=== Exercise brief ===
Only certain lines below are wanted: those starting at the line containing "(* ===== verification/Prelude.v ===== *)" and ending at the line containing "[ConsensusState]; [BlockProcessor] block", both included, each retyped exactly.

─── Study material ───

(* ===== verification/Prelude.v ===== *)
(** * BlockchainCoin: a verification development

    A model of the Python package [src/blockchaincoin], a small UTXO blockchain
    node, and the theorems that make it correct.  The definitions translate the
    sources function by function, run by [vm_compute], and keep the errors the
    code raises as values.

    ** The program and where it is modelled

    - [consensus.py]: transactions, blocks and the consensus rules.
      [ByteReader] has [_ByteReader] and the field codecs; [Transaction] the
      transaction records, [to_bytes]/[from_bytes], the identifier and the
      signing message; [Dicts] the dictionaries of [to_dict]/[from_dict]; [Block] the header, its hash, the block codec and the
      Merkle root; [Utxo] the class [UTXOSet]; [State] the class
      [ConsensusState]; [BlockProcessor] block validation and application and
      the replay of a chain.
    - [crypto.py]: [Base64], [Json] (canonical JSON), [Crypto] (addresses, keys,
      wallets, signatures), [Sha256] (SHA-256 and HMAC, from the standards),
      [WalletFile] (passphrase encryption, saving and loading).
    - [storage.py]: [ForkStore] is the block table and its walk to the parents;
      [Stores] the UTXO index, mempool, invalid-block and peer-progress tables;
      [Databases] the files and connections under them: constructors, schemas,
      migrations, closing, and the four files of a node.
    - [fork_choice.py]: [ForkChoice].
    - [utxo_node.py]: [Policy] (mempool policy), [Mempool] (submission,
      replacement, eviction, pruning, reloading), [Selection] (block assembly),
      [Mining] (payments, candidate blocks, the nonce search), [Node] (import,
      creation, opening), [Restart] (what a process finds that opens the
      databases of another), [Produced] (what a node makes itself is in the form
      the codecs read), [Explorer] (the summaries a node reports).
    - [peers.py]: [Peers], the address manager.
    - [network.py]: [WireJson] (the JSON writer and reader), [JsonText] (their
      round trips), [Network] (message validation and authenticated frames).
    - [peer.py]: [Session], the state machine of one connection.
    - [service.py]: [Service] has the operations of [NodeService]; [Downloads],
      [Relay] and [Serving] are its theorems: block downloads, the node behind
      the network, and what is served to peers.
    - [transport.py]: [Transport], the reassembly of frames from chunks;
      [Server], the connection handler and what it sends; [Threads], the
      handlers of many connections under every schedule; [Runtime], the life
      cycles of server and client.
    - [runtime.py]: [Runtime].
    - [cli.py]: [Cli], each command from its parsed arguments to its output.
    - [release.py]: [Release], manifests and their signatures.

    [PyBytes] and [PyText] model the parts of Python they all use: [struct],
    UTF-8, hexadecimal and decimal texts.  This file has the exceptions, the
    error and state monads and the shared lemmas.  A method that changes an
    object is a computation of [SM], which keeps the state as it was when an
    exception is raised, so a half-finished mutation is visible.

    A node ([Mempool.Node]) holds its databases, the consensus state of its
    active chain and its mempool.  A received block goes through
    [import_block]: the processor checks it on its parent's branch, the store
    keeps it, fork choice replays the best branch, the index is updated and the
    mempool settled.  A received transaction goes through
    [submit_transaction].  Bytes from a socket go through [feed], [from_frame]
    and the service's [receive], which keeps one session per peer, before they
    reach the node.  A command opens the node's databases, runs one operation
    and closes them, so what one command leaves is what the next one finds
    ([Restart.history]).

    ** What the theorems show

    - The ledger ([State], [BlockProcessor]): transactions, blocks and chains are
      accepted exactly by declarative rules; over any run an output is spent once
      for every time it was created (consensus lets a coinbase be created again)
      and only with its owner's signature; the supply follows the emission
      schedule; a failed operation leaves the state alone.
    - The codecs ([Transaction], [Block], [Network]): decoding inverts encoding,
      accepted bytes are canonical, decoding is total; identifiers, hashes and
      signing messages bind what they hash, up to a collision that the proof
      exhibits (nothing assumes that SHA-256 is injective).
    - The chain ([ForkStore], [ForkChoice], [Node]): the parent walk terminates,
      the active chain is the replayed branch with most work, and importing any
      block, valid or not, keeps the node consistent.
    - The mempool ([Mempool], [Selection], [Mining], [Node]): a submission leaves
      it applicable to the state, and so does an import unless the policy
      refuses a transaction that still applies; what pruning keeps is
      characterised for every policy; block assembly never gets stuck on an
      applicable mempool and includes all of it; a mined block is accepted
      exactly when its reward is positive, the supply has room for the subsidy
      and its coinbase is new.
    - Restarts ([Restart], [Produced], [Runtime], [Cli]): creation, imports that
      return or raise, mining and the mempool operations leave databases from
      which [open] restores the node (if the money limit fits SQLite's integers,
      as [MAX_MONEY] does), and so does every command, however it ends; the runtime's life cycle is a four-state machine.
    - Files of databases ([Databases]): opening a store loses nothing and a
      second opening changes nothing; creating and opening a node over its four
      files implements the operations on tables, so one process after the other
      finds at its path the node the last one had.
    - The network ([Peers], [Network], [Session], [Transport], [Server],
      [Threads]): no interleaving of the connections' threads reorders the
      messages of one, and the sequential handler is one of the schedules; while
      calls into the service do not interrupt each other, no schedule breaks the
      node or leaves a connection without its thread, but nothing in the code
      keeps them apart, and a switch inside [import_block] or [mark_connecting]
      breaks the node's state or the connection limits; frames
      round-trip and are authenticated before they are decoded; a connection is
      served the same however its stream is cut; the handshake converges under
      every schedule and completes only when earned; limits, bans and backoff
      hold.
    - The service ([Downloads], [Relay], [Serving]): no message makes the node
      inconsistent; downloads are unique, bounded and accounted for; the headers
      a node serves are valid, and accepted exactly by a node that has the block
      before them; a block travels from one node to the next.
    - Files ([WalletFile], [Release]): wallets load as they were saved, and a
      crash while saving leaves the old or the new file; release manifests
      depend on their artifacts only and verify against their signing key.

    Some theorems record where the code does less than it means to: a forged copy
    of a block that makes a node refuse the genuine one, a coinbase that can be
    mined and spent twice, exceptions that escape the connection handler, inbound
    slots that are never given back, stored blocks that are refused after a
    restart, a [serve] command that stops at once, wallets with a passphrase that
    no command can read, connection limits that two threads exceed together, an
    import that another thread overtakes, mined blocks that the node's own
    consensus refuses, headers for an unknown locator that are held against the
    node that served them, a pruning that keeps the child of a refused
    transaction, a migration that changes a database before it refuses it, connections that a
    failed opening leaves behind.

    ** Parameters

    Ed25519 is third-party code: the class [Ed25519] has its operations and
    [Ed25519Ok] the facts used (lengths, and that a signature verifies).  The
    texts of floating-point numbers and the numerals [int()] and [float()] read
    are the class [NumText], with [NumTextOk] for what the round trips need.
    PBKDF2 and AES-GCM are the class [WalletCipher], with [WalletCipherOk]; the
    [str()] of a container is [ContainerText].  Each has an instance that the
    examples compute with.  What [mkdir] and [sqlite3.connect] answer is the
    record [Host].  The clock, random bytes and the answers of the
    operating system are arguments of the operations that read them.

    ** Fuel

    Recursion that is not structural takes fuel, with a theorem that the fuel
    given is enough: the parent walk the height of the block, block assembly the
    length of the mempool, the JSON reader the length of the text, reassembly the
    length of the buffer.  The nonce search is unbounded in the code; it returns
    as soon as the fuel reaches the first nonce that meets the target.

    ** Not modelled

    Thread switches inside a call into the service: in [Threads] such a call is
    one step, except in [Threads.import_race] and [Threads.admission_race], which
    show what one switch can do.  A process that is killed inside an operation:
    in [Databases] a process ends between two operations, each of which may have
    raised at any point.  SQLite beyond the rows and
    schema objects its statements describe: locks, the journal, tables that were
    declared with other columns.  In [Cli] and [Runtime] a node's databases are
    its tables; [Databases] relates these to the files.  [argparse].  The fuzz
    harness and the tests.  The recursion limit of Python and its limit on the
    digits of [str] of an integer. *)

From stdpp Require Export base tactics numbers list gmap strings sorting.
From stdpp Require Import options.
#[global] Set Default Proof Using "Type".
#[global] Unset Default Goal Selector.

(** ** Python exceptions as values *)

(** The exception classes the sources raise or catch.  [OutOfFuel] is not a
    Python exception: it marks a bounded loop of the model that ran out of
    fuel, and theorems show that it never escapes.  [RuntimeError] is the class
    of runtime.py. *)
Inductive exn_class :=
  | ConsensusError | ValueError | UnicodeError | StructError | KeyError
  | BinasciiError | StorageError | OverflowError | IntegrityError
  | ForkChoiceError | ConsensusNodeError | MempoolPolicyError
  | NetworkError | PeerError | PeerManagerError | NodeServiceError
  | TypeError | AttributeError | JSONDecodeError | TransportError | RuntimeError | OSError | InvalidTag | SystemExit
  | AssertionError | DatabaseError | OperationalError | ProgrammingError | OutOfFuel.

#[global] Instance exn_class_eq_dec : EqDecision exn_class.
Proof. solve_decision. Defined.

───
─── Study material ───

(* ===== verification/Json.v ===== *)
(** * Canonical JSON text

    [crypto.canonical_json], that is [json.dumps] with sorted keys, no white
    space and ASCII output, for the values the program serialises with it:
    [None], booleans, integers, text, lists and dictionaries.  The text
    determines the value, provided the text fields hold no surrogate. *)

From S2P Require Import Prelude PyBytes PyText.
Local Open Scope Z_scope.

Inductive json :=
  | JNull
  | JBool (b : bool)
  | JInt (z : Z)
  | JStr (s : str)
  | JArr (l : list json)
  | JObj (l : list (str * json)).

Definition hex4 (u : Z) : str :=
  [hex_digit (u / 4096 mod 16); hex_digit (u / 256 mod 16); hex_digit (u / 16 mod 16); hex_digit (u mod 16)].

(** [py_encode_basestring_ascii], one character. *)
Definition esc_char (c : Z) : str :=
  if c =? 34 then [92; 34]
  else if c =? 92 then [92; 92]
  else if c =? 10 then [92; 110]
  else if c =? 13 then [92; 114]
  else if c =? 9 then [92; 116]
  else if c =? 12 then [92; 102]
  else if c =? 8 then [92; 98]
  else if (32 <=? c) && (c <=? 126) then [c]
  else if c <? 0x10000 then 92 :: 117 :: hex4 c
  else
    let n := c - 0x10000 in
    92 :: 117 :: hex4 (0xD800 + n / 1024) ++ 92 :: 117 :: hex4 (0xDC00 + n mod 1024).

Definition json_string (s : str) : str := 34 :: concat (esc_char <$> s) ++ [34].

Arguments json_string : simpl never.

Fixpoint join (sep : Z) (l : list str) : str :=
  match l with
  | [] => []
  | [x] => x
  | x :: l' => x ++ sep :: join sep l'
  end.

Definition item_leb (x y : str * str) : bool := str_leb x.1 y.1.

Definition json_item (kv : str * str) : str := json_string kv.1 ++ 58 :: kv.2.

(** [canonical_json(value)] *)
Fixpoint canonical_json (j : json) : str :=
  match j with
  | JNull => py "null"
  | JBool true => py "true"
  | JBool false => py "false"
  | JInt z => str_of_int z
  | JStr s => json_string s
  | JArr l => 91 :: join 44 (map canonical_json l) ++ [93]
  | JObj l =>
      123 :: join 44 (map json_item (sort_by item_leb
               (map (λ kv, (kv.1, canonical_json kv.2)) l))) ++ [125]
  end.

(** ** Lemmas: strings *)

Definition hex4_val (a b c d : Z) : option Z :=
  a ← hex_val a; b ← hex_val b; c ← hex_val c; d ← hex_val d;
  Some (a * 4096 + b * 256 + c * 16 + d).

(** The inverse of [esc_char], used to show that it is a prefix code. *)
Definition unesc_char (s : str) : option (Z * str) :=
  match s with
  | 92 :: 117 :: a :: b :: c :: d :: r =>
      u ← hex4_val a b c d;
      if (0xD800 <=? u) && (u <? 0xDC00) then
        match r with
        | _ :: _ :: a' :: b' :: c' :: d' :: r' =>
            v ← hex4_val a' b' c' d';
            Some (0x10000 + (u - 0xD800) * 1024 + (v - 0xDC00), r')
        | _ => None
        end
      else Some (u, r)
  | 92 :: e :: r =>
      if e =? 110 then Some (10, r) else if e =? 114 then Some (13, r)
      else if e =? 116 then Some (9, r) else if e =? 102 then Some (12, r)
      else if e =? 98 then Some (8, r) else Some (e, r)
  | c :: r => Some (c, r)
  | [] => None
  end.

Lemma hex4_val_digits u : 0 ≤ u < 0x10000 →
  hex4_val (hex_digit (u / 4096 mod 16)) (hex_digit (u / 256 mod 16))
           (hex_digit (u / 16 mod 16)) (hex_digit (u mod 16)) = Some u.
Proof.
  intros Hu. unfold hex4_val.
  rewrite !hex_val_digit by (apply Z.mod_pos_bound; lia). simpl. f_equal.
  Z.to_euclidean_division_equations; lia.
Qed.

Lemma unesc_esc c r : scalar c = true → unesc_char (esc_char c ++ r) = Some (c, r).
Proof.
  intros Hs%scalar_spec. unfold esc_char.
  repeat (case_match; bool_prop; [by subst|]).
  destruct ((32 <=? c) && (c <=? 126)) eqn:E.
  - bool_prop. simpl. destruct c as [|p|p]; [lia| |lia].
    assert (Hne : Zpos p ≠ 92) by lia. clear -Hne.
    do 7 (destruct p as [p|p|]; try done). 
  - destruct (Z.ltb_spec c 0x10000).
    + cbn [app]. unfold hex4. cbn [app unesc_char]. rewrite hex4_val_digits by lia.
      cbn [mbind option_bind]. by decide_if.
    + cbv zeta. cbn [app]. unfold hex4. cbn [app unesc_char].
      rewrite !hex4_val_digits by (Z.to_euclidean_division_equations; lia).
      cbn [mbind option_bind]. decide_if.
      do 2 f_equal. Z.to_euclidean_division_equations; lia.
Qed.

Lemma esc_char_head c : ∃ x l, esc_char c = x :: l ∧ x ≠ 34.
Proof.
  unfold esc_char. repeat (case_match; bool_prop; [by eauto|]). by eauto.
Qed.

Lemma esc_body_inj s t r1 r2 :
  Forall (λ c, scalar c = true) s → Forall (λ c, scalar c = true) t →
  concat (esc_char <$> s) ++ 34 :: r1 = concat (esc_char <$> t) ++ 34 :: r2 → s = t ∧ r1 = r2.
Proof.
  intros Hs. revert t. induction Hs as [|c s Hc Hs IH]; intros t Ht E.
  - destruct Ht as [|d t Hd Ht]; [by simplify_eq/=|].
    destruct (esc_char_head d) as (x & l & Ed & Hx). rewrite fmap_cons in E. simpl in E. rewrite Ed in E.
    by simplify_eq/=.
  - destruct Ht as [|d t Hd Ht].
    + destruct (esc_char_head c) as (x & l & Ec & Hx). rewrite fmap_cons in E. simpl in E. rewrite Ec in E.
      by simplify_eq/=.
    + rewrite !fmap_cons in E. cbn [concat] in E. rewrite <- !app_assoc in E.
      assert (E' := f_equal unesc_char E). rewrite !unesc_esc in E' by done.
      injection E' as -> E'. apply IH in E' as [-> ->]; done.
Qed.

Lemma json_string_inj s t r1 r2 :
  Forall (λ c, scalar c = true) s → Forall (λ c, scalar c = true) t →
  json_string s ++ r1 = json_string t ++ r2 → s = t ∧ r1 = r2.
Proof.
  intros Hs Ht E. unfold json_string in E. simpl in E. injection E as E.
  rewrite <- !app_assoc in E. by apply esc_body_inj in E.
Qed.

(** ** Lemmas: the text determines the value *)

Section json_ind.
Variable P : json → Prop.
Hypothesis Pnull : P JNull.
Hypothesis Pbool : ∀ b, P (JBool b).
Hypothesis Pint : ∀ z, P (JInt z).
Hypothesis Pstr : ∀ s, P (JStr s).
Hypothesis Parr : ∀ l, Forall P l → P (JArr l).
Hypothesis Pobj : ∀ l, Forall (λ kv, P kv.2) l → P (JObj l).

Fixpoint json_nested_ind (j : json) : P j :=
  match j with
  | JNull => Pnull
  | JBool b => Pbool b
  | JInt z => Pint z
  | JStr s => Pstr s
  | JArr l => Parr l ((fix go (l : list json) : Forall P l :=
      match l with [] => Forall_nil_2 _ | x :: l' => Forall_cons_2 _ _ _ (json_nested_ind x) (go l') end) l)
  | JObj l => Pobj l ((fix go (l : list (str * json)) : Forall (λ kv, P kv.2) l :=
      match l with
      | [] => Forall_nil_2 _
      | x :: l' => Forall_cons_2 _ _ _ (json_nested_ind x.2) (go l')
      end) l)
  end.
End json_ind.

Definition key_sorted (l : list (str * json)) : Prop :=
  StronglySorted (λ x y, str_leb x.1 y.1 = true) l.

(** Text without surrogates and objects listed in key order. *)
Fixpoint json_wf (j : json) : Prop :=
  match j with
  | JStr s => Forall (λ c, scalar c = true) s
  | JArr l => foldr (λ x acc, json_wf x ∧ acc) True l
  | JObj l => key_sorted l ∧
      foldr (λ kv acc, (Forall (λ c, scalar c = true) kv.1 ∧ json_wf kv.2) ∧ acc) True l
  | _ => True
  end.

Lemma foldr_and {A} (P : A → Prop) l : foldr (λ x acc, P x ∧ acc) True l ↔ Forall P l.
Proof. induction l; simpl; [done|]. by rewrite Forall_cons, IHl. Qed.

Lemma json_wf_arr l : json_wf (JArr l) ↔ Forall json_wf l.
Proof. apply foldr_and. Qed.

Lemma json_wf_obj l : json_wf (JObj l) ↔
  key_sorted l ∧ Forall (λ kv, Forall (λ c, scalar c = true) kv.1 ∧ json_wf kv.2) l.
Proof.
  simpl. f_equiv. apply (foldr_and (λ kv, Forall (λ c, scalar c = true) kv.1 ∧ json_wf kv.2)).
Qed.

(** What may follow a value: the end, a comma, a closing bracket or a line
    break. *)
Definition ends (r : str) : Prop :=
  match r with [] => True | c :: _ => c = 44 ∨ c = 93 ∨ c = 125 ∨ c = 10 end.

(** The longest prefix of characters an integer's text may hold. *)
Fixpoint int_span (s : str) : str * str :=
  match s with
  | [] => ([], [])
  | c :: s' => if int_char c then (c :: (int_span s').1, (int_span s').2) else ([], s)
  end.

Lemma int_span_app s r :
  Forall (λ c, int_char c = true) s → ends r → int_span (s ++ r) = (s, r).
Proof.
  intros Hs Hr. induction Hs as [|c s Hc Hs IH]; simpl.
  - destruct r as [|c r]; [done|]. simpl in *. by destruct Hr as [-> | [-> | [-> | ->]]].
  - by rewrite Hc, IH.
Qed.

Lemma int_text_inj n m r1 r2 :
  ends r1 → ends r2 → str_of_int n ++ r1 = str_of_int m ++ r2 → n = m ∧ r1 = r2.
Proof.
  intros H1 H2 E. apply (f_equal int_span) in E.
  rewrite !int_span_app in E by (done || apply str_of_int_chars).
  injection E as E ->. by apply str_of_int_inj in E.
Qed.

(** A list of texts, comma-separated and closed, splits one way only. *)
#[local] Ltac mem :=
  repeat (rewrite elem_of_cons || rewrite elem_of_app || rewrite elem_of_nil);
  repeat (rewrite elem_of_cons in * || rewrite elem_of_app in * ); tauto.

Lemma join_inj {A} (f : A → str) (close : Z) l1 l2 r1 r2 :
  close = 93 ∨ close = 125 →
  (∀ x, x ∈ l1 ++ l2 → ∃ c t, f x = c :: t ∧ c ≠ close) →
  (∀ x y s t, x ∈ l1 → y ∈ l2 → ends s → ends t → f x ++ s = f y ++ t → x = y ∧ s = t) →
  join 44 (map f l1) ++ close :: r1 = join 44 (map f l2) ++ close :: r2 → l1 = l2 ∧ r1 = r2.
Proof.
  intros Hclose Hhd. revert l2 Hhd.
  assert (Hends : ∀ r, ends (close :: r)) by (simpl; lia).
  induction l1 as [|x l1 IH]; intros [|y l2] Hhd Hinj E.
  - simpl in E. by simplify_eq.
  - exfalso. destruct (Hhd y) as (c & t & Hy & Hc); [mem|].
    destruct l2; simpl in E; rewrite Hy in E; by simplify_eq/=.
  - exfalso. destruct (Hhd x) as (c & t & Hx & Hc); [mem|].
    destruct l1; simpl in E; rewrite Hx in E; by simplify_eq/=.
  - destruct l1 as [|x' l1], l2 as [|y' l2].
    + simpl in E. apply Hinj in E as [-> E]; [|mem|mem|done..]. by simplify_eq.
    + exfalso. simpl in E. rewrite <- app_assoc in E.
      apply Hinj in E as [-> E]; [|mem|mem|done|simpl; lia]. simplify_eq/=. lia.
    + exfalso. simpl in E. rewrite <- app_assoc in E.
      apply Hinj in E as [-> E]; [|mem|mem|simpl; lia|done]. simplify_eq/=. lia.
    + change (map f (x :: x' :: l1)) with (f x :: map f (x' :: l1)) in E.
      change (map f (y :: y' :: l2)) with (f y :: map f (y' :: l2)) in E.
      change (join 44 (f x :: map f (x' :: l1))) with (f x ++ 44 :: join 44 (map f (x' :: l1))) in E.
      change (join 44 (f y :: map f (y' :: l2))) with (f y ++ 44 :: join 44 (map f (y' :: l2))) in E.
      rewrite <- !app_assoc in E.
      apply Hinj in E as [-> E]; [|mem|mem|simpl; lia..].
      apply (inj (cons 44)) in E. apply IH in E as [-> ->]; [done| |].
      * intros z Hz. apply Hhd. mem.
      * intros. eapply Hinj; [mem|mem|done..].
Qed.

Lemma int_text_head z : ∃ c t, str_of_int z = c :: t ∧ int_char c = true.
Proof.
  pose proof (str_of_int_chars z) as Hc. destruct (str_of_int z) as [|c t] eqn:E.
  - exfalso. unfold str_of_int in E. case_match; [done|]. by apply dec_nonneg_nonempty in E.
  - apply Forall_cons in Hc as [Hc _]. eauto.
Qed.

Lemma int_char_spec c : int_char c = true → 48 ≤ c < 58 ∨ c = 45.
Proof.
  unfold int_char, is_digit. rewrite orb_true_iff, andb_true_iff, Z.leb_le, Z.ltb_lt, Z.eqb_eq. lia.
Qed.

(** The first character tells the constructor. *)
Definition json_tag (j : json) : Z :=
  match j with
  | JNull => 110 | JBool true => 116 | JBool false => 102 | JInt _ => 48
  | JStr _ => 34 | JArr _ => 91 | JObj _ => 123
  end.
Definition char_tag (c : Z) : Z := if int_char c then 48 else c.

───

=== Completed exercise ===
(* ===== verification/Prelude.v ===== *)
(** * BlockchainCoin: a verification development

    A model of the Python package [src/blockchaincoin], a small UTXO blockchain
    node, and the theorems that make it correct.  The definitions translate the
    sources function by function, run by [vm_compute], and keep the errors the
    code raises as values.

    ** The program and where it is modelled

    - [consensus.py]: transactions, blocks and the consensus rules.
      [ByteReader] has [_ByteReader] and the field codecs; [Transaction] the
      transaction records, [to_bytes]/[from_bytes], the identifier and the
      signing message; [Dicts] the dictionaries of [to_dict]/[from_dict]; [Block] the header, its hash, the block codec and the
      Merkle root; [Utxo] the class [UTXOSet]; [State] the class
      [ConsensusState]; [BlockProcessor] block validation and application and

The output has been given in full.